[Dataset entries]
===
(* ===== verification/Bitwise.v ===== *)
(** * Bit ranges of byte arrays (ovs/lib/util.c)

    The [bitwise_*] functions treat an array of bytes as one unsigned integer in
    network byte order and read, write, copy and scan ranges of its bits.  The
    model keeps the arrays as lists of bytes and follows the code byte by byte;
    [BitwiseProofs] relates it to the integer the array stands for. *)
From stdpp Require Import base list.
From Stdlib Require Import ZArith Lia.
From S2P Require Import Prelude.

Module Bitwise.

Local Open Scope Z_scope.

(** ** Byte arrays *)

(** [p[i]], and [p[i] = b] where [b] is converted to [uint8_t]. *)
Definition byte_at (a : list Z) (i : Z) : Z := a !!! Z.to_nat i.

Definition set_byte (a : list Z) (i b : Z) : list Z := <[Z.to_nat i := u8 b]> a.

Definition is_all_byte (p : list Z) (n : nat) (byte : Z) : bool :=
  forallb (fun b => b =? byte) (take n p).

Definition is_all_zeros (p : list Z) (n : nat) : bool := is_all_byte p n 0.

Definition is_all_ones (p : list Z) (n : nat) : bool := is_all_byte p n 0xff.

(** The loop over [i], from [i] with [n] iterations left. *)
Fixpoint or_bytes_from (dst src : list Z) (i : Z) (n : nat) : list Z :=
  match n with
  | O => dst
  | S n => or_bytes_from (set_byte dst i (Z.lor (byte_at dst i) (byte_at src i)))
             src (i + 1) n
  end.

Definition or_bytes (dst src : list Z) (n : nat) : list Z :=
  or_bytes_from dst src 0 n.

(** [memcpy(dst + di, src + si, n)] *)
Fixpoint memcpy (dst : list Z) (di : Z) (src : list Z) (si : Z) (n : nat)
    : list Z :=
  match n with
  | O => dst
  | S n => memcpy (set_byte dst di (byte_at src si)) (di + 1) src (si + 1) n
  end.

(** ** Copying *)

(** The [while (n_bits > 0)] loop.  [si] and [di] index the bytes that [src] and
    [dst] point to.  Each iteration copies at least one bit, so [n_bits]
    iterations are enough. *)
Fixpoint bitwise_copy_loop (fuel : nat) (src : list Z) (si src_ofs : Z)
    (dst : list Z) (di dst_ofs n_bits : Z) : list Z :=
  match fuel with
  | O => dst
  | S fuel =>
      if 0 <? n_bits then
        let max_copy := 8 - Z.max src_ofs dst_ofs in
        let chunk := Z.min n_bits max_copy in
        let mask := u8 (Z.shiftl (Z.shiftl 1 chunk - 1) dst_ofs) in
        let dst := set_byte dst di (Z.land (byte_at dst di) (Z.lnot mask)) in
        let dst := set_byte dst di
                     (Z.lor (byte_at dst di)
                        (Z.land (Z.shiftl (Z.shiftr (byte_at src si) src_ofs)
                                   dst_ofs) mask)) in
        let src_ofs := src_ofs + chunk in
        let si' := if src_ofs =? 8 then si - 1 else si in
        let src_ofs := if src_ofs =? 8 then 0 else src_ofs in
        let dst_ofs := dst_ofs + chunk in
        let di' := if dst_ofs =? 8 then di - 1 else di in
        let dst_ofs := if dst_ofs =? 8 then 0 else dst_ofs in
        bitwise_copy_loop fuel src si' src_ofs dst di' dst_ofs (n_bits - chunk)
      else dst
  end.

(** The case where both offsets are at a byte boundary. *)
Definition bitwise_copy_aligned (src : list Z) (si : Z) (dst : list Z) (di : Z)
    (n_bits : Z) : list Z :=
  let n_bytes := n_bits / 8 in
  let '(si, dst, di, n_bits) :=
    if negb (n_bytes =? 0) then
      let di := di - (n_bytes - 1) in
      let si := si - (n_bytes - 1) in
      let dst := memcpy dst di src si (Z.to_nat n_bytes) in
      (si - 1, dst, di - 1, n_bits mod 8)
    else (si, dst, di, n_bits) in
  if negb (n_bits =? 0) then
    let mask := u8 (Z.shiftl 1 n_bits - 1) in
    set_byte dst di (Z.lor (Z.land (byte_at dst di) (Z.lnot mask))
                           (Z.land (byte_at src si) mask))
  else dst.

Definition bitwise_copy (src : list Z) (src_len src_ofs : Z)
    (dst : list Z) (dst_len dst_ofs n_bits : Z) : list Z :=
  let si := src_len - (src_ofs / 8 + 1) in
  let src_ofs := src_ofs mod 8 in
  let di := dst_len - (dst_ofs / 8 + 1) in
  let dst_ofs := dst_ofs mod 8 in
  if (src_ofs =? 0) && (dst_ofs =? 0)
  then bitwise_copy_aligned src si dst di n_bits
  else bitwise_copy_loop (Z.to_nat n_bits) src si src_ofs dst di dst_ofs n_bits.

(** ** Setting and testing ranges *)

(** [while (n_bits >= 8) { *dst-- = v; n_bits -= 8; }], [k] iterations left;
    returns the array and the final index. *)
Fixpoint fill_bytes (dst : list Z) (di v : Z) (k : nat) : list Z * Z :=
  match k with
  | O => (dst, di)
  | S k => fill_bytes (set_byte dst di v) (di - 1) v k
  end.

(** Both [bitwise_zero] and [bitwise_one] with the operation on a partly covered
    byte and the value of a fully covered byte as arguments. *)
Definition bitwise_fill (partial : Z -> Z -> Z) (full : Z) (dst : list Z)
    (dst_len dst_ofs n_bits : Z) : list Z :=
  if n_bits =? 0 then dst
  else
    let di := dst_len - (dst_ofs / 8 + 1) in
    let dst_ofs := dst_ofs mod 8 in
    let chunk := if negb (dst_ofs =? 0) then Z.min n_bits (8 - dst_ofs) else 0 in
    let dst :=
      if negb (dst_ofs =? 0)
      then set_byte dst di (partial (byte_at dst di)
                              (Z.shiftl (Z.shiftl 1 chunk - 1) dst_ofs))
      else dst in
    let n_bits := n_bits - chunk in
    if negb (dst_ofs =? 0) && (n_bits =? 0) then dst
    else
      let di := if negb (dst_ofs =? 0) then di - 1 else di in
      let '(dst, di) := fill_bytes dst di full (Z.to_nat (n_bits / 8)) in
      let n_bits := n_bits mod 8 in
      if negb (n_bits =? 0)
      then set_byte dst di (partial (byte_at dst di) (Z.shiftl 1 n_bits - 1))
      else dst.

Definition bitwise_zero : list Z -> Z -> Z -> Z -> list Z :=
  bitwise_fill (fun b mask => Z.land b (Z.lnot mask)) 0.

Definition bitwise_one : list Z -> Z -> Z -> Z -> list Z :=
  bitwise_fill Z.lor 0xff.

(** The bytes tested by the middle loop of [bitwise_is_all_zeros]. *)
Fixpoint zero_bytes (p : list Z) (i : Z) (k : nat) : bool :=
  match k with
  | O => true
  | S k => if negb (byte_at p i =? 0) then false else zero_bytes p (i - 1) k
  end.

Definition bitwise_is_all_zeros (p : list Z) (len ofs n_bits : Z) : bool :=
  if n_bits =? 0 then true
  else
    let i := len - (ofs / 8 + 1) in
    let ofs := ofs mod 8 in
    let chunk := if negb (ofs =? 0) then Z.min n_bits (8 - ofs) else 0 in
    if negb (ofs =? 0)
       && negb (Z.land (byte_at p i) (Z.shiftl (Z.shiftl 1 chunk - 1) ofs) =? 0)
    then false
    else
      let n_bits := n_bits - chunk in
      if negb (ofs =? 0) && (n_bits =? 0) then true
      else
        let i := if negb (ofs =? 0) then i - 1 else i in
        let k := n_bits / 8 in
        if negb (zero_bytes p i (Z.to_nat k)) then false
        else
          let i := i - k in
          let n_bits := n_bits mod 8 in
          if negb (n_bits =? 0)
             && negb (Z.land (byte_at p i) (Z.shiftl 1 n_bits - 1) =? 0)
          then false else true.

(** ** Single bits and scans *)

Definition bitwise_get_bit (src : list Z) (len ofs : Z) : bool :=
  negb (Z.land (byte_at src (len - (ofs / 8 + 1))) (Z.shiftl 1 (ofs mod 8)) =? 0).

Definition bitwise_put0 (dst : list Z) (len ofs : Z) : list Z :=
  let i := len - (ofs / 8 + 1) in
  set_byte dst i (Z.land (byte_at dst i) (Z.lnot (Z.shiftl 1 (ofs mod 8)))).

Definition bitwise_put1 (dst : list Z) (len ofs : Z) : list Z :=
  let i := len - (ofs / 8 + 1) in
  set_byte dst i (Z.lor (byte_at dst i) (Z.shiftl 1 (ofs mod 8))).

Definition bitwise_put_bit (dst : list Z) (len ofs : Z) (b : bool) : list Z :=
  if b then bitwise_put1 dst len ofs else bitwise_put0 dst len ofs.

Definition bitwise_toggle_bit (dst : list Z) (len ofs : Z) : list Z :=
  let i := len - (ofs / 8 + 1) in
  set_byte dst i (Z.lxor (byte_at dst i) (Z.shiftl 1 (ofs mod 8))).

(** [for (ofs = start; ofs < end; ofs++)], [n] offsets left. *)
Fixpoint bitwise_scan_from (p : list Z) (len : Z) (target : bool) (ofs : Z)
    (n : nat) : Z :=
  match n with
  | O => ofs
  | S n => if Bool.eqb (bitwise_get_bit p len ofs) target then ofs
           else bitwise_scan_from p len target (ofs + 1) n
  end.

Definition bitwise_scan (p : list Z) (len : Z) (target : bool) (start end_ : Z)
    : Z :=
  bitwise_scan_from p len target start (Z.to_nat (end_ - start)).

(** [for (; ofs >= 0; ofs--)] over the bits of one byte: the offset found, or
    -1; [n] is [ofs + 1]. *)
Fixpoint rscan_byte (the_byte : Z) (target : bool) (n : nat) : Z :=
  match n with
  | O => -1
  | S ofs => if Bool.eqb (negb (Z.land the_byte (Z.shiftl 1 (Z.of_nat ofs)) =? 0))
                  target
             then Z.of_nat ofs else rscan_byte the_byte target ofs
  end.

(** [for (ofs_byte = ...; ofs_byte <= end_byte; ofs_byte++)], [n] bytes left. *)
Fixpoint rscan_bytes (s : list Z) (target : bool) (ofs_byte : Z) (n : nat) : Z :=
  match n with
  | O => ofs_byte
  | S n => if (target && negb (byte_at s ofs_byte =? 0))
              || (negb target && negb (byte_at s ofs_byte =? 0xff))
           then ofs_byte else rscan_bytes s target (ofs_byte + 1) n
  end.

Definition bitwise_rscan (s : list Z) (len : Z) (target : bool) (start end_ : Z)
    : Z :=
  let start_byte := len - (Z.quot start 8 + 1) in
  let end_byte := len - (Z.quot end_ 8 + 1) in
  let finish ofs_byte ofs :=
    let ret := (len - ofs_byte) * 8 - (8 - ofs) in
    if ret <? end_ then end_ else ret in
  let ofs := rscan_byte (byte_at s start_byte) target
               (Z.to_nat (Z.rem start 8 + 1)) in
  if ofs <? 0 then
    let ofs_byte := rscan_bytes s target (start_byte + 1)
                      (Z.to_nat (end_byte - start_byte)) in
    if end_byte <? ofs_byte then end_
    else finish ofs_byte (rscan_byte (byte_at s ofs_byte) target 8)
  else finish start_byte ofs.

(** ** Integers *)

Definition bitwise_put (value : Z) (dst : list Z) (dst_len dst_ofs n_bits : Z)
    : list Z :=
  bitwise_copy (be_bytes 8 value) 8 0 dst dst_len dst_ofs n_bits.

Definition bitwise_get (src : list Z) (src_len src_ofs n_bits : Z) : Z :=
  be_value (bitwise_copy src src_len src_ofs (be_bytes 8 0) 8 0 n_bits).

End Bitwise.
===
Task directions: Which lines in the data above hold the word "finish"? Return each of them.

Written answer:
  let finish ofs_byte ofs :=
    else finish ofs_byte (rscan_byte (byte_at s ofs_byte) target 8)
  else finish start_byte ofs.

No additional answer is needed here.